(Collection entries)

Lemma net_receive f s : net_ok s → net_ok (receive f s).
Proof.
  intros Hs. unfold receive. destruct (nt_source s) eqn:E; [|done]. cbn [negb].
  assert (∀ x, net_view x = net_view s → net_ok (scheduleRefresh x)) as Hsch.
  { intros x Hx. apply net_scheduled; [|by apply (net_ok_view s)]. unfold net_view in Hx. by injection Hx as ?->. }
  destruct f as [f|[]| | | |]; try (by apply (net_ok_view s)); try (by apply Hsch).
  destruct f; cbn [lists_change]; try (by apply (net_ok_view s)); destruct (applyFrame _ _); try (by apply Hsch); by apply (net_ok_view s).
Qed.

Lemma net_step_ok o s : net_ok s → net_ok (net_step s o).
Proof.
  intros Hs. destruct Hs as [H1 H2 H3 H4] eqn:E. clear E. destruct o; cbn [net_step]; try (by apply (net_ok_view s)).
  - by apply net_refresh.
  - unfold state_answer. destruct (nt_inflight s); [|done]. destruct r as [?|[? ?]]; by split.
  - unfold refresh_fires. destruct (nt_refreshDue s); [|done]. apply net_refresh. by split.
  - unfold subscribe. set (s1 := set_stream _ _ _ s).
    assert (net_ok (if (nt_listeners s1 =? 1)%nat then connect s1 else s1)) as Hc.
    { subst s1. destruct (Nat.eqb_spec (nt_listeners (set_stream (nt_listeners s + 1) (nt_source s) (nt_everConnected s) s)) 1) as [En|En];
        cbn [nt_listeners set_stream] in En.
      - unfold connect. cbn [nt_source set_stream]. destruct (nt_source s) eqn:Eq; split; cbn; rewrite ?Eq; intros; try lia; try done.
      - split; cbn; intros; try lia; try done. apply H2; [lia|done]. }
    revert Hc. generalize (if (nt_listeners s1 =? 1)%nat then connect s1 else s1). intros x Hx.
    destruct (nt_state x); [done|]. destruct (nt_loading x); [done|by apply net_refresh].
  - unfold unsubscribe. destruct (nt_listeners s) as [|[|n]] eqn:En; cbn; [done|..]; split; cbn; intros; try lia; try done.
    apply H2; [lia|done].
  - unfold stream_opens. destruct (nt_source s) eqn:Eq; [|done]. cbn [negb]. destruct (nt_everConnected s); split; cbn; auto.
  - unfold stream_errors. destruct (nt_source s) eqn:Eq; [|done]. by apply net_scheduled.
  - unfold hide. cbn [nt_source set_timers]. destruct (_ || _); split; cbn; done.
  - unfold show. cbn [nt_source nt_listeners set_timers]. destruct (Nat.eqb_spec (nt_listeners s) 0) as [En|En]; cbn [negb andb].
    + split; cbn; intros; try lia; auto.
    + destruct (nt_source s) eqn:Eq; cbn [negb]; unfold connect; cbn [nt_source set_timers]; rewrite ?Eq; split; cbn; intros; auto; try lia.
  - unfold hidden_fires. destruct (nt_hiddenDue s); [|done]. cbn [negb nt_hidden nt_source set_timers].
    destruct (nt_hidden s) eqn:Eh, (nt_source s) eqn:Eq; cbn [andb]; split; cbn; rewrite ?Eh, ?Eq; intros; auto; try done.
  - by apply net_receive.
Qed.
Lemma pay_step_tracked p o :
  (∀ s f t, o = PayRestart s f t → live_gateways p = 0%nat) → tracked p → tracked (pay_step p o).
Proof.
  intros Hr Hp. destruct o as [s f t|s f t|i c|i m|s d n h|]; cbn [pay_step].
  - unfold start. destruct (pay_started p || pay_disposed p); [done|]. destruct Hp as [H1 H2 H3].
    apply spawnGateway_tracked; [|by constructor]. cbn. apply child_live. by constructor.
  - unfold restart. destruct (pay_disposed p) eqn:Ed; [done|]. specialize (Hr s f t eq_refl).
    assert (Hk : kill_child p = p).
    { unfold kill_child. destruct (pay_child p) as [i|] eqn:Ec; [|done]. destruct (proj1 (tr_child p Hp Ed i) Ec) as (g & Hg & He).
      pose proof (live_child p i g Hg He). lia. }
    rewrite Hk. apply spawnGateway_tracked; [done|]. apply tracked_status. constructor; cbn; [|by rewrite Ed..]. intros _ i. split; [done|].
    intros (g & Hg & He). pose proof (live_child p i g Hg He). lia.
  - unfold gateway_exits. destruct (pay_procs p !! i) as [g|] eqn:Eg; [|done]. destruct (gw_ended g) eqn:Ee; [done|]. cbn.
    pose proof (callback_tracked i g p Hp Eg Ee) as Ht. destruct (pay_disposed p); [done|by apply tracked_status].
  - unfold gateway_errors. destruct (pay_procs p !! i) as [g|] eqn:Eg; [|done]. destruct (gw_ended g) eqn:Ee; [done|]. cbn.
    pose proof (callback_tracked i g p Hp Eg Ee) as Ht. destruct (pay_disposed p); [done|by apply tracked_status].
  - unfold ready_round. destruct (pay_disposed p); [done|]. case_bool_decide; [done|].
    destruct h; [destruct (d <=? n); done..|by apply tracked_status].
  - by apply dispose_tracked.
Qed.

* [The problem]: When the line containing "intros Hr Hp." is found in the records above, restate it and every later line word for word through the last one, and nothing more.

* [Answer for the task]:
  intros Hr Hp. destruct o as [s f t|s f t|i c|i m|s d n h|]; cbn [pay_step].
  - unfold start. destruct (pay_started p || pay_disposed p); [done|]. destruct Hp as [H1 H2 H3].
    apply spawnGateway_tracked; [|by constructor]. cbn. apply child_live. by constructor.
  - unfold restart. destruct (pay_disposed p) eqn:Ed; [done|]. specialize (Hr s f t eq_refl).
    assert (Hk : kill_child p = p).
    { unfold kill_child. destruct (pay_child p) as [i|] eqn:Ec; [|done]. destruct (proj1 (tr_child p Hp Ed i) Ec) as (g & Hg & He).
      pose proof (live_child p i g Hg He). lia. }
    rewrite Hk. apply spawnGateway_tracked; [done|]. apply tracked_status. constructor; cbn; [|by rewrite Ed..]. intros _ i. split; [done|].
    intros (g & Hg & He). pose proof (live_child p i g Hg He). lia.
  - unfold gateway_exits. destruct (pay_procs p !! i) as [g|] eqn:Eg; [|done]. destruct (gw_ended g) eqn:Ee; [done|]. cbn.
    pose proof (callback_tracked i g p Hp Eg Ee) as Ht. destruct (pay_disposed p); [done|by apply tracked_status].
  - unfold gateway_errors. destruct (pay_procs p !! i) as [g|] eqn:Eg; [|done]. destruct (gw_ended g) eqn:Ee; [done|]. cbn.
    pose proof (callback_tracked i g p Hp Eg Ee) as Ht. destruct (pay_disposed p); [done|by apply tracked_status].
  - unfold ready_round. destruct (pay_disposed p); [done|]. case_bool_decide; [done|].
    destruct h; [destruct (d <=? n); done..|by apply tracked_status].
  - by apply dispose_tracked.
Qed.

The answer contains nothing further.